> [TASK DESCRIPTION]:
Using the listing, copy each whole line that features "inside".

> [DATASET EXTRACT]:

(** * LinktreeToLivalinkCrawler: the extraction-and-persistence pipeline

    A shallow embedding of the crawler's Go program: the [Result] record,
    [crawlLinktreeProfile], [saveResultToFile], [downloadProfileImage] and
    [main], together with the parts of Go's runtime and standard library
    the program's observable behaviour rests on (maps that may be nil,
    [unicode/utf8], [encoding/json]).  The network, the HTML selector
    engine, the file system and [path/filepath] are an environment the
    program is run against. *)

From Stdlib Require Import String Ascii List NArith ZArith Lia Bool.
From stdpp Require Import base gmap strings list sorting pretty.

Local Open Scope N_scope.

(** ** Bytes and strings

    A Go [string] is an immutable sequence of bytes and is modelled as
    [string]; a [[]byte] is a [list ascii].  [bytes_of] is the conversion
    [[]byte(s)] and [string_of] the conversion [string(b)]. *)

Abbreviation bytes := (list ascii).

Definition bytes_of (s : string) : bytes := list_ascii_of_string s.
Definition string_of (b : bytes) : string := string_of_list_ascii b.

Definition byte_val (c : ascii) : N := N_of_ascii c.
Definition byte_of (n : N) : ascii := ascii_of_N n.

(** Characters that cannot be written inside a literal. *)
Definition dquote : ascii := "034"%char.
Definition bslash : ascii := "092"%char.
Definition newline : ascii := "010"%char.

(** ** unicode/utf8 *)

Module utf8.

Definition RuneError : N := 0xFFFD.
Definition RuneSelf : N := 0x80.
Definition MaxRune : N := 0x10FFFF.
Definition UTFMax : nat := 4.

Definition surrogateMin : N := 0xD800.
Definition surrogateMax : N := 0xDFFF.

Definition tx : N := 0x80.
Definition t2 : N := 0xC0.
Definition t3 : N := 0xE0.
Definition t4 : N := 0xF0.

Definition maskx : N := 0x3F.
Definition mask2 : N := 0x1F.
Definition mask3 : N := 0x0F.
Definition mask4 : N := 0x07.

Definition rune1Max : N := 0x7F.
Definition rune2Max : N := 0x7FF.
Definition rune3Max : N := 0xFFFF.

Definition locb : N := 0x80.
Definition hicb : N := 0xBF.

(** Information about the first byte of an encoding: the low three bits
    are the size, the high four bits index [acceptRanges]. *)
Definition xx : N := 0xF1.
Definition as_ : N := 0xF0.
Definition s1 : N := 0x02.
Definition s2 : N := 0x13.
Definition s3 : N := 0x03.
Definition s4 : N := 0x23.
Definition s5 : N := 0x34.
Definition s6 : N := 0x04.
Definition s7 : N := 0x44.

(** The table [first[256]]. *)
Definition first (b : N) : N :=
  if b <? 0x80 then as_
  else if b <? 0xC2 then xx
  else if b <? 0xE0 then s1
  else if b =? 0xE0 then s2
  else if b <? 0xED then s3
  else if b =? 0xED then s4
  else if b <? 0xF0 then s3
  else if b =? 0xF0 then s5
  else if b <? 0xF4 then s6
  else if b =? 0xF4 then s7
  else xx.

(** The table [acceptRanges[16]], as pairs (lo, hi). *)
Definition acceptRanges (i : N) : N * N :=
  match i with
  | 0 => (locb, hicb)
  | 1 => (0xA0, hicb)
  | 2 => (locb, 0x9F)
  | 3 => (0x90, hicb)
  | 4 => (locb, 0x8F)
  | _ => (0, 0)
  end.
--
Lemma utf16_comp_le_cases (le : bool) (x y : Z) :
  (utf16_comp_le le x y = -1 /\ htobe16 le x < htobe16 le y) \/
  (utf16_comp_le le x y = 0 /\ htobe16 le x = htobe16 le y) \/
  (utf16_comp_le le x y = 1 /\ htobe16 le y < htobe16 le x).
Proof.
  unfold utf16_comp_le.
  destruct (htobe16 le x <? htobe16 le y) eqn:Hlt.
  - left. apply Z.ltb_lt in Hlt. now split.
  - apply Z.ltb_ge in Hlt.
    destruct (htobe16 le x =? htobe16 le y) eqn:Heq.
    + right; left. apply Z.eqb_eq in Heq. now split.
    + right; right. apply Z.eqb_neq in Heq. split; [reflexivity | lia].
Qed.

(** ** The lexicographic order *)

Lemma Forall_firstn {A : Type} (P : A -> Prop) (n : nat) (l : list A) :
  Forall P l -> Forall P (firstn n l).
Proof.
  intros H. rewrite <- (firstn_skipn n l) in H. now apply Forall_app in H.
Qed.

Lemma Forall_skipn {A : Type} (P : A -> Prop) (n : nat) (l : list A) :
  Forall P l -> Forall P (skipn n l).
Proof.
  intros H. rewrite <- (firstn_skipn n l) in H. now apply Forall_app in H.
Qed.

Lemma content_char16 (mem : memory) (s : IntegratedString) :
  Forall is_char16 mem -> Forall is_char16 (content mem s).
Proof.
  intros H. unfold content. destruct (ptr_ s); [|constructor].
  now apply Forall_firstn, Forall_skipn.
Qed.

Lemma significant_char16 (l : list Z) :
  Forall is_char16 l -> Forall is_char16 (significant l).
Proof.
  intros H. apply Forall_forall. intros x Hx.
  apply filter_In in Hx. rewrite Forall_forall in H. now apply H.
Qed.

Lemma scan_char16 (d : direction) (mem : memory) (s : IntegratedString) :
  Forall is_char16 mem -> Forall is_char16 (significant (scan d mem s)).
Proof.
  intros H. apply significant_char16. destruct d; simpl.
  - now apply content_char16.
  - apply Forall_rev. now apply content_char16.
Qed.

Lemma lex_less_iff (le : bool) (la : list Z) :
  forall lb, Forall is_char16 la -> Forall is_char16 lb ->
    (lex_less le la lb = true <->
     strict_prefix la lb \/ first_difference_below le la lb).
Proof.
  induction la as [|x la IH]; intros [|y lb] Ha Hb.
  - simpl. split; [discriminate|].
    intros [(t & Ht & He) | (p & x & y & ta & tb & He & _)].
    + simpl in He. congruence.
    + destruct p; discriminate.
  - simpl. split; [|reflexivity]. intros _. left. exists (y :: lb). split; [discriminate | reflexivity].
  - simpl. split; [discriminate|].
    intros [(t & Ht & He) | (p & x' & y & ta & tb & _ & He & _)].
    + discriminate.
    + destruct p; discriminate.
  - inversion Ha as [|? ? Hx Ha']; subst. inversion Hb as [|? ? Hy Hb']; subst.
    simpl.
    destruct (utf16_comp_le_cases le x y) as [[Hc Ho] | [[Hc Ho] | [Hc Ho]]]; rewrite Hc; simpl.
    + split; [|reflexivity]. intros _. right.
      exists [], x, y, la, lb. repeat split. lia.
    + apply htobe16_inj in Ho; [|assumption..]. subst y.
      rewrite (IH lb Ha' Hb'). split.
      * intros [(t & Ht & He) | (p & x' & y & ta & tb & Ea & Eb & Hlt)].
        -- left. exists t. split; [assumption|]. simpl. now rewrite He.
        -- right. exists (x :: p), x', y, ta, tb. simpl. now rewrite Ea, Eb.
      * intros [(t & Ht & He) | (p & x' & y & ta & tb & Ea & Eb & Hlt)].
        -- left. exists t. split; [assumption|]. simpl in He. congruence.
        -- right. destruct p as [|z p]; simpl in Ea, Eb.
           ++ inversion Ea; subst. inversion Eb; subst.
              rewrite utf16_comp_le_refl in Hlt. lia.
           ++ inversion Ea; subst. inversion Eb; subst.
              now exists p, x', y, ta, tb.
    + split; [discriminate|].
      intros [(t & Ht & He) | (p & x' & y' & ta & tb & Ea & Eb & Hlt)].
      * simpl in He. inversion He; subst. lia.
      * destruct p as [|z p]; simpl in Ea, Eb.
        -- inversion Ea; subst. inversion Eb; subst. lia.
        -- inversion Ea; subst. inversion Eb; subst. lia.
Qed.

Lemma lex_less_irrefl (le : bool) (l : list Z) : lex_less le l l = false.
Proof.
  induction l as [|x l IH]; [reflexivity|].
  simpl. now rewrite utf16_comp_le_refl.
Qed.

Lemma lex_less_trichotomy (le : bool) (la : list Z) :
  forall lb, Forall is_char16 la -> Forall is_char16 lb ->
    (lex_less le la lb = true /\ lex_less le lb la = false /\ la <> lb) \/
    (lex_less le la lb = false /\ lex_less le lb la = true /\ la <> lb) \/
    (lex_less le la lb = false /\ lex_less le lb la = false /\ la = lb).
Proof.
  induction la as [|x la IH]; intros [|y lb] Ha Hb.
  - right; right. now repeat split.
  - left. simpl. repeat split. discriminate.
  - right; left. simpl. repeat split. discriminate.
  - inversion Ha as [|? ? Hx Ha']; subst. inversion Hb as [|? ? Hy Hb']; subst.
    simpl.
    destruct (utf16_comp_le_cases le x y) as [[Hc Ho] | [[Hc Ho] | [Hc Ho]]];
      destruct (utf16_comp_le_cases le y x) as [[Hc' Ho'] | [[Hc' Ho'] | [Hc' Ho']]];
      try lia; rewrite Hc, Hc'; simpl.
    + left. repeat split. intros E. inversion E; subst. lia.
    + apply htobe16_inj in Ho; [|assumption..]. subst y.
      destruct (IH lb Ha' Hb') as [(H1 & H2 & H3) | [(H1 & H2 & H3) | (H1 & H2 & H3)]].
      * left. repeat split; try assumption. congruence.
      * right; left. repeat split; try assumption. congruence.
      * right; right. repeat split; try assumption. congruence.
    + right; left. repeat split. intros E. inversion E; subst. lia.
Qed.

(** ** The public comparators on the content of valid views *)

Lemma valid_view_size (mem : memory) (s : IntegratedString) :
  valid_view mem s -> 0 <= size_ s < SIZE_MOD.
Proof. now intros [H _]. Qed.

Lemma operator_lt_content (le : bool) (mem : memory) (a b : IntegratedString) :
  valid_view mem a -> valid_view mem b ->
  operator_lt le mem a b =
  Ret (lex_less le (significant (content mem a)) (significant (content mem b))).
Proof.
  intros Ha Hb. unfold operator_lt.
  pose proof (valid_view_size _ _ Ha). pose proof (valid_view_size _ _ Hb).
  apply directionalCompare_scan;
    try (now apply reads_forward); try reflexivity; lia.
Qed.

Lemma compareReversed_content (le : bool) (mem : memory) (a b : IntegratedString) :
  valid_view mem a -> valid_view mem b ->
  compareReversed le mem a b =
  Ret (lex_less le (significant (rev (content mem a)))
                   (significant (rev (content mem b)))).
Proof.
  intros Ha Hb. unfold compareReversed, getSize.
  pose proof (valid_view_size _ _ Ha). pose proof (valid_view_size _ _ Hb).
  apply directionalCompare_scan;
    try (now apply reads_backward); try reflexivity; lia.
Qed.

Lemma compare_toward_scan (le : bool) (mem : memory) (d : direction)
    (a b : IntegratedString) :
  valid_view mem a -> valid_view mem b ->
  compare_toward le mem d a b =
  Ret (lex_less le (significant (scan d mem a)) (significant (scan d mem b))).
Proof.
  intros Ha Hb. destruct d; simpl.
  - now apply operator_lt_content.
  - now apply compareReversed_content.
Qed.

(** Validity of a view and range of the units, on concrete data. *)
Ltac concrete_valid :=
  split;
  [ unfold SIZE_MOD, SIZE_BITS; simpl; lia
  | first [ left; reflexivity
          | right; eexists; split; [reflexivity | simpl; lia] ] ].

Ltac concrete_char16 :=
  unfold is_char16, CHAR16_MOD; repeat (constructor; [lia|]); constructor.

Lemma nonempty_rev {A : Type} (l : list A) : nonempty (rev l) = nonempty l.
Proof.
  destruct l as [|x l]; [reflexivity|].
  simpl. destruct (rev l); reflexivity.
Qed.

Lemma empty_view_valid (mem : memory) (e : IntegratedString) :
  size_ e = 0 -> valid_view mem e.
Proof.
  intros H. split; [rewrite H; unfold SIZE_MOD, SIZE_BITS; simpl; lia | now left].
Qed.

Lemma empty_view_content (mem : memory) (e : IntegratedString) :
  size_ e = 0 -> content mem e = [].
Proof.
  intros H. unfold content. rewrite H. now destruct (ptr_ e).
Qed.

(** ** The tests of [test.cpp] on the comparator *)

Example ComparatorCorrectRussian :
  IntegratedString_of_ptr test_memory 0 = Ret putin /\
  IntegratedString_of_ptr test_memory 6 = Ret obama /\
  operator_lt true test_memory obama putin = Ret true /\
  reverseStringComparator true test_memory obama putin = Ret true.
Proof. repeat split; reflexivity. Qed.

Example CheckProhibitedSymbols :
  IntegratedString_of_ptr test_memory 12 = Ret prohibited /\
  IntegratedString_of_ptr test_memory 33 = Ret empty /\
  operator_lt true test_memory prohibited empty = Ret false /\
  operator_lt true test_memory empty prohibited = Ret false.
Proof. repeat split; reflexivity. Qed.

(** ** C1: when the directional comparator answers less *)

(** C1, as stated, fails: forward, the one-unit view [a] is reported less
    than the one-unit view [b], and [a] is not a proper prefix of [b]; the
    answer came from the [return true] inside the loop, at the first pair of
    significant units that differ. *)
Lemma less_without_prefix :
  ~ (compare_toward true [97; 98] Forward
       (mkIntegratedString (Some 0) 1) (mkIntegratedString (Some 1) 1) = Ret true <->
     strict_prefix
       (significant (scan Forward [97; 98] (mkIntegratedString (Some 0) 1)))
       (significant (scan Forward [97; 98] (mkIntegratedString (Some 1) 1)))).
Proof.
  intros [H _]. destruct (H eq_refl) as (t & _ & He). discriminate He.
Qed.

> [WRITTEN ANSWER]:
(** Characters that cannot be written inside a literal. *)
    answer came from the [return true] inside the loop, at the first pair of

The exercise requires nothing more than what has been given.